- YOUR ASSIGNMENT -
Exact duplicates of all entries are needed.

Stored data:

(** * Import Todoist tasks: the fetch-and-render pipeline of [src/main.ts]

    A shallow embedding of [ImportAllTasksCommand] (projects lookup, task
    enrichment with comments, Markdown rendering, insertion at the cursor)
    and the properties of its specification. *)

From Stdlib Require Import Ascii String ZArith Lia.
From stdpp Require Import base option list gmap strings sorting.

Local Open Scope string_scope.
Local Open Scope Z_scope.

(** ** JavaScript strings and arrays *)

Module Js.

(** The line feed of the template literals. *)
Definition nl : string := String "010"%char EmptyString.

(** A JavaScript value in a boolean position: a string is falsy exactly
    when it is empty. *)
Definition truthy (s : string) : bool :=
  match s with
  | EmptyString => false
  | String _ _ => true
  end.

(** [Array.prototype.join]. *)
Fixpoint join (sep : string) (parts : list string) : string :=
  match parts with
  | [] => ""
  | [x] => x
  | x :: rest => x +:+ sep +:+ join sep rest
  end.

(** [s.startsWith(p)]. *)
Fixpoint startsWith (p s : string) : bool :=
  match p, s with
  | EmptyString, _ => true
  | String _ _, EmptyString => false
  | String a p', String b s' => if Ascii.eqb a b then startsWith p' s' else false
  end.

(** [s.slice(n)]. *)
Fixpoint slice (n : nat) (s : string) : string :=
  match n, s with
  | O, _ => s
  | S _, EmptyString => ""
  | S n', String _ s' => slice n' s'
  end.

(** [s.replace(pat, rep)] with a string pattern: only the first occurrence
    of [pat] is replaced ([rep] holds no [$] pattern here). *)
Fixpoint replace (pat rep s : string) : string :=
  if startsWith pat s then rep +:+ slice (String.length pat) s
  else match s with
       | EmptyString => ""
       | String c s' => String c (replace pat rep s')
       end.

(** [s.includes(sub)]. *)
Fixpoint includes (sub s : string) : bool :=
  startsWith sub s ||
  match s with
  | EmptyString => false
  | String _ s' => includes sub s'
  end.

(** [arr[i]] inside a template literal: an index that is not one of the
    array's prints as ["undefined"]. *)
Definition index (arr : list string) (i : Z) : string :=
  if i <? 0 then "undefined"
  else default "undefined" (arr !! Z.to_nat i).

(** [keys.includes(key)] on an array of strings. *)
Fixpoint has (key : string) (keys : list string) : bool :=
  match keys with
  | [] => false
  | k :: rest => String.eqb key k || has key rest
  end.

(** [s.split("\n")]. *)
Fixpoint lines (s : string) : list string :=
  match s with
  | EmptyString => [""]
  | String c s' =>
      if Ascii.eqb c "010"%char then "" :: lines s'
      else match lines s' with
           | [] => [String c ""]
           | l :: ls => String c l :: ls
           end
  end.

End Js.

(** ** Data model: the interfaces of [src/main.ts] *)

Record Comment := mkComment {
  comment_content : string;
  comment_id : string;
  posted_at : string;
  task_id : string;
}.

Record Due := mkDue {
  due_date : string;
  is_recurring : bool;
  datetime : string;
  due_string : string;
  timezone : string;
}.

- SOLUTION -
(** * Import Todoist tasks: the fetch-and-render pipeline of [src/main.ts]

    A shallow embedding of [ImportAllTasksCommand] (projects lookup, task
    enrichment with comments, Markdown rendering, insertion at the cursor)
    and the properties of its specification. *)

From Stdlib Require Import Ascii String ZArith Lia.
From stdpp Require Import base option list gmap strings sorting.

Local Open Scope string_scope.
Local Open Scope Z_scope.

(** ** JavaScript strings and arrays *)

Module Js.

(** The line feed of the template literals. *)
Definition nl : string := String "010"%char EmptyString.

(** A JavaScript value in a boolean position: a string is falsy exactly
    when it is empty. *)
Definition truthy (s : string) : bool :=
  match s with
  | EmptyString => false
  | String _ _ => true
  end.

(** [Array.prototype.join]. *)
Fixpoint join (sep : string) (parts : list string) : string :=
  match parts with
  | [] => ""
  | [x] => x
  | x :: rest => x +:+ sep +:+ join sep rest
  end.

(** [s.startsWith(p)]. *)
Fixpoint startsWith (p s : string) : bool :=
  match p, s with
  | EmptyString, _ => true
  | String _ _, EmptyString => false
  | String a p', String b s' => if Ascii.eqb a b then startsWith p' s' else false
  end.

(** [s.slice(n)]. *)
Fixpoint slice (n : nat) (s : string) : string :=
  match n, s with
  | O, _ => s
  | S _, EmptyString => ""
  | S n', String _ s' => slice n' s'
  end.

(** [s.replace(pat, rep)] with a string pattern: only the first occurrence
    of [pat] is replaced ([rep] holds no [$] pattern here). *)
Fixpoint replace (pat rep s : string) : string :=
  if startsWith pat s then rep +:+ slice (String.length pat) s
  else match s with
       | EmptyString => ""
       | String c s' => String c (replace pat rep s')
       end.

(** [s.includes(sub)]. *)
Fixpoint includes (sub s : string) : bool :=
  startsWith sub s ||
  match s with
  | EmptyString => false
  | String _ s' => includes sub s'
  end.

(** [arr[i]] inside a template literal: an index that is not one of the
    array's prints as ["undefined"]. *)
Definition index (arr : list string) (i : Z) : string :=
  if i <? 0 then "undefined"
  else default "undefined" (arr !! Z.to_nat i).

(** [keys.includes(key)] on an array of strings. *)
Fixpoint has (key : string) (keys : list string) : bool :=
  match keys with
  | [] => false
  | k :: rest => String.eqb key k || has key rest
  end.

(** [s.split("\n")]. *)
Fixpoint lines (s : string) : list string :=
  match s with
  | EmptyString => [""]
  | String c s' =>
      if Ascii.eqb c "010"%char then "" :: lines s'
      else match lines s' with
           | [] => [String c ""]
           | l :: ls => String c l :: ls
           end
  end.

End Js.

(** ** Data model: the interfaces of [src/main.ts] *)

Record Comment := mkComment {
  comment_content : string;
  comment_id : string;
  posted_at : string;
  task_id : string;
}.

Record Due := mkDue {
  due_date : string;
  is_recurring : bool;
  datetime : string;
  due_string : string;
  timezone : string;
}.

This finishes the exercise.